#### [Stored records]
+++
Lemma unfailing_drain c : unfailing (drain cfg c).
Proof.
  unfold drain. apply unfailing_bind; [apply unfailing_modify|]. intros _. apply unfailing_bind; [apply unfailing_gets|].
  intros now. generalize (drain_fuel cfg) as n. intros n. induction n as [|n IH]; [done|]. cbn [drain_polls].
  apply unfailing_bind; [apply unfailing_gets|]. intros []; [|done]. cbn [negb]. apply unfailing_bind; [apply unfailing_gets|].
  intros t. destruct (negb _); [done|]. apply unfailing_bind; [apply unfailing_try|]. by intros [].
Qed.
Lemma hp_teardown l name c : lf_name l = name → sound l → lf_st l = StateReady → lf_procs l = [c] →
  hp (teardown cfg pidfileDir name c) (λ r g, r = Ok tt ∧ then_ idle_life l g) (Actor l).
Proof.
  intros <- Hs Hst Hpr. eapply hp_then; [by apply hp_revert|]. set (l1 := at_reg false (at_pub false l)).
  destruct (sound_reverted _ Hs) as [[] _]. 
  eapply hp_then; [apply (hp_transition l1); [done|simpl; rewrite Hst; closed|]|].
  { split; simpl in *; [|by intros [?|?]|done|done|by intros [?|[?|?%elem_of_nil]%elem_of_cons]%elem_of_cons].
    rewrite Hst in lk_cur0. destruct (lf_cur l); [closed|]. exfalso. apply lk_cur0. closed. }
  apply hp_calm; [apply same_drain| |intros _].
  { apply unfailing_drain. }
  eapply hp_then; [by apply hp_kill_one|]. eapply hp_then; [apply hp_move_cur; [done|closed|done|]|].
  { split; simpl; [closed|by intros [?|?]|done|lia|done]. }
  apply hp_calm; [apply same_curPID|apply unfailing_modify|intros _].
  assert (idle_life (at_cur None (at_st StateStopped (at_procs [] (at_st StateDraining l1))))) as Hi.
  { split; [|done|done|closed]. split; [|done]. split; simpl; [closed|by intros [?|?]|done|lia|done]. }
  assert (then_ idle_life l (Actor (at_cur None (at_st StateStopped (at_procs [] (at_st StateDraining l1)))))) as Ht by (by eexists).
  destruct pidfileDir; [|done]. eapply holds_mono; [apply hp_quiet; [|apply unfailing_modify]|].
  - apply same_modify. intros h. by apply life_same_fields.
  - by intros [[]|e] g [E ->].
Qed.
(** ** The supervisors *)

Lemma steady_trans h1 h2 h3 : steady h1 h2 → steady h2 h3 → steady h1 h3.
Proof.
  intros [] []. split; try congruence. intros name p c Hp Hc. pose proof (sy_cur1 _ _ _ Hp Hc) as E.
  destruct (p_plugins h2 !! name) as [q|] eqn:Eq; [|done]. simplify_eq/=. eauto.
Qed.
Lemma steady_plugin f name h : (∀ p, mg_sem (f p) = mg_sem p ∧ (mg_cur (f p) = mg_cur p ∨ mg_cur (f p) = None)) → steady h (plugin_alter f name h).
Proof.
  intros Hf. split; try done; simpl.
  - intros m. destruct (decide (name = m)) as [<-|Hne]; [|by rewrite lookup_alter_ne]. rewrite lookup_alter_eq.
    destruct (p_plugins h !! name) as [p|]; [|done]. simpl. by destruct (Hf p) as [-> _].
  - intros m p' c. destruct (decide (name = m)) as [<-|Hne]; [|rewrite lookup_alter_ne by done; by intros -> <-].
    rewrite lookup_alter_eq. destruct (p_plugins h !! name) as [p|]; [|done]. simpl. intros [= <-] Hc. destruct (Hf p) as [_ [E|E]]; congruence.
Qed.
Lemma steady_conn f c h : (∀ x, cn_inflight (f x) = cn_inflight x) → steady h (conn_alter f c h).
Proof.
  intros Hf. split; try done; simpl; [|by intros m p' k -> <-].
  apply list_eq. intros i. rewrite !list_lookup_fmap. destruct (decide (c = i)) as [<-|Hne]; [|by rewrite list_lookup_alter_ne].
  rewrite list_lookup_alter_eq. destruct (p_conns h !! c); [|done]. simpl. by rewrite Hf.
Qed.
Lemma steady_move name next h : steady h (move name next h).
Proof.
  unfold move. destruct (p_plugins h !! name) as [p|]; [|done]. destruct (to next (mg_m p)) as [m|]; [|by apply steady_fields].
  eapply steady_trans; [apply (steady_plugin (with_m m) name); by split; [|left]|]. by apply steady_fields.
Qed.
Ltac steadily := intros; try (split; [done|]); solve
  [ by apply steady_fields
  | by apply steady_conn
  | apply steady_move
  | apply steady_plugin; intros; simpl; by auto ].
Lemma steady_choice {A} (l : Host → list A) : all_respect (λ _ : Host, True) steady (blocking (λ h, select_ready (l h) h)).
Proof. apply all_respect_blocking. intros h a h' _ [_ [ns ->]]%select_choice. split; [done|]. steadily. Qed.
Lemma steady_transition name next : all_respect (λ _ : Host, True) steady (atomic (transition name next)).
Proof. apply steady_modify. steadily. Qed.
Lemma steady_on_reg f : all_respect (λ _ : Host, True) steady (atomic (on_reg f)).
Proof. apply steady_modify. steadily. Qed.
Lemma steady_kill c : all_respect (λ _ : Host, True) steady (atomic (kill c)).
Proof. apply steady_modify. intros h. eapply steady_trans; [by apply (steady_conn (with_exited true) c)|]. steadily. Qed.
Lemma steady_sup f name : all_respect (λ _ : Host, True) steady (atomic (modify (sup_alter f name))).
Proof. apply steady_modify. steadily. Qed.
Hint Resolve steady_choice steady_transition steady_on_reg steady_kill steady_sup : resp.
Lemma steady_quarantine name : all_respect (λ _ : Host, True) steady (atomic (quarantine name)).
Proof.
  apply steady_modify. intros h. destruct (p_plugins h !! name) as [p|]; [|done].
  set (h1 := if decide (mg_m p = StateUnhealthy) then move name StateRestarting h else h).
  assert (steady h h1) as H1 by (unfold h1; destruct (decide _); [apply steady_move|done]).
  eapply steady_trans; [exact H1|]. eapply steady_trans; [apply (steady_move name StateFailed)|].
  eapply steady_trans; [apply (steady_plugin (with_cur None) name); by split; [|right]|]. steadily.
Qed.
Lemma steady_setLoadReason name r : all_respect (λ _ : Host, True) steady (atomic (setLoadReason name r)).
Proof. apply steady_modify. steadily. Qed.
Lemma steady_answer r v : all_respect (λ _ : Host, True) steady (atomic (answer r v)).
Proof. apply steady_modify. steadily. Qed.
Lemma steady_cancelWatch w : all_respect (λ _ : Host, True) steady (atomic (cancelWatch w)).
Proof. apply steady_modify. steadily. Qed.
Lemma steady_attachDrain c : all_respect (λ _ : Host, True) steady (atomic (attachDrain c)).
Proof. apply steady_modify. steadily. Qed.
Hint Resolve steady_quarantine steady_setLoadReason steady_answer steady_cancelWatch steady_attachDrain : resp.
Lemma steady_Deregister name ptype : all_respect (λ _ : Host, True) steady (Deregister name ptype).
Proof. unfold Deregister. respect. Qed.
Hint Resolve steady_Deregister : resp.
Lemma steady_revert name : all_respect (λ _ : Host, True) steady (revert name).
Proof.
  unfold revert. apply all_respect_bind; [|intros []; auto with resp].
  apply all_respect_atomic. intros h _. split; [done|]. destruct (p_plugins h !! name) as [p|]; [|done]. destruct (mg_registered p); [|done]. steadily.
Qed.
Lemma steady_park name : all_respect (λ _ : Host, True) steady (parkUntilReload name).
Proof.
  unfold parkUntilReload. apply all_respect_bind.
  - apply all_respect_blocking. intros h a h' _ E. split; [done|]. destruct (select_ready _ h) as [[ev h1]|] eqn:Es; [|done].
    apply select_choice in Es as [_ [ns ->]]. simpl in E. injection E as <- <-. destruct ev; steadily.
  - intros [r|]; [|done]. respect; steadily.
Qed.
Hint Resolve steady_revert steady_park : resp.
Lemma steady_realSleep c d : all_respect (λ _ : Host, True) steady (realSleep c d).
Proof. unfold realSleep. respect. Qed.
Lemma steady_backoffDelay x y a : all_respect (λ _ : Host, True) steady (atomic (backoffDelay x y a)).
Proof.
  apply all_respect_atomic. intros h _. split; [done|]. unfold backoffDelay. destruct (_ <=? 0)%Z; [done|]. destruct (p_rand h); [done|]. steadily.
Qed.
Hint Resolve steady_realSleep steady_backoffDelay : resp.
Lemma steady_backoffOrQuarantine name atCap : all_respect (λ _ : Host, True) steady (backoffOrQuarantine cfg name atCap).
Proof. unfold backoffOrQuarantine. respect; steadily. Qed.
Lemma steady_verifyIdentity name c : all_respect (λ _ : Host, True) steady (verifyIdentity name c).
Proof.
  unfold verifyIdentity, with_timeout. respect. apply steady_outside, out_Info.
Qed.
Lemma steady_quarantineIdentity name r : all_respect (λ _ : Host, True) steady (quarantineIdentity name r).
Proof. unfold quarantineIdentity. respect. Qed.
Hint Resolve steady_backoffOrQuarantine steady_verifyIdentity steady_quarantineIdentity : resp.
+++
Keeping every character as it is, restate the lines above that run from the line with "assert (steady h" through the line with "Hint Resolve steady_Deregister : resp.", both included, and nothing else.

  assert (steady h h1) as H1 by (unfold h1; destruct (decide _); [apply steady_move|done]).
  eapply steady_trans; [exact H1|]. eapply steady_trans; [apply (steady_move name StateFailed)|].
  eapply steady_trans; [apply (steady_plugin (with_cur None) name); by split; [|right]|]. steadily.
Qed.
Lemma steady_setLoadReason name r : all_respect (λ _ : Host, True) steady (atomic (setLoadReason name r)).
Proof. apply steady_modify. steadily. Qed.
Lemma steady_answer r v : all_respect (λ _ : Host, True) steady (atomic (answer r v)).
Proof. apply steady_modify. steadily. Qed.
Lemma steady_cancelWatch w : all_respect (λ _ : Host, True) steady (atomic (cancelWatch w)).
Proof. apply steady_modify. steadily. Qed.
Lemma steady_attachDrain c : all_respect (λ _ : Host, True) steady (atomic (attachDrain c)).
Proof. apply steady_modify. steadily. Qed.
Hint Resolve steady_quarantine steady_setLoadReason steady_answer steady_cancelWatch steady_attachDrain : resp.
Lemma steady_Deregister name ptype : all_respect (λ _ : Host, True) steady (Deregister name ptype).
Proof. unfold Deregister. respect. Qed.
Hint Resolve steady_Deregister : resp.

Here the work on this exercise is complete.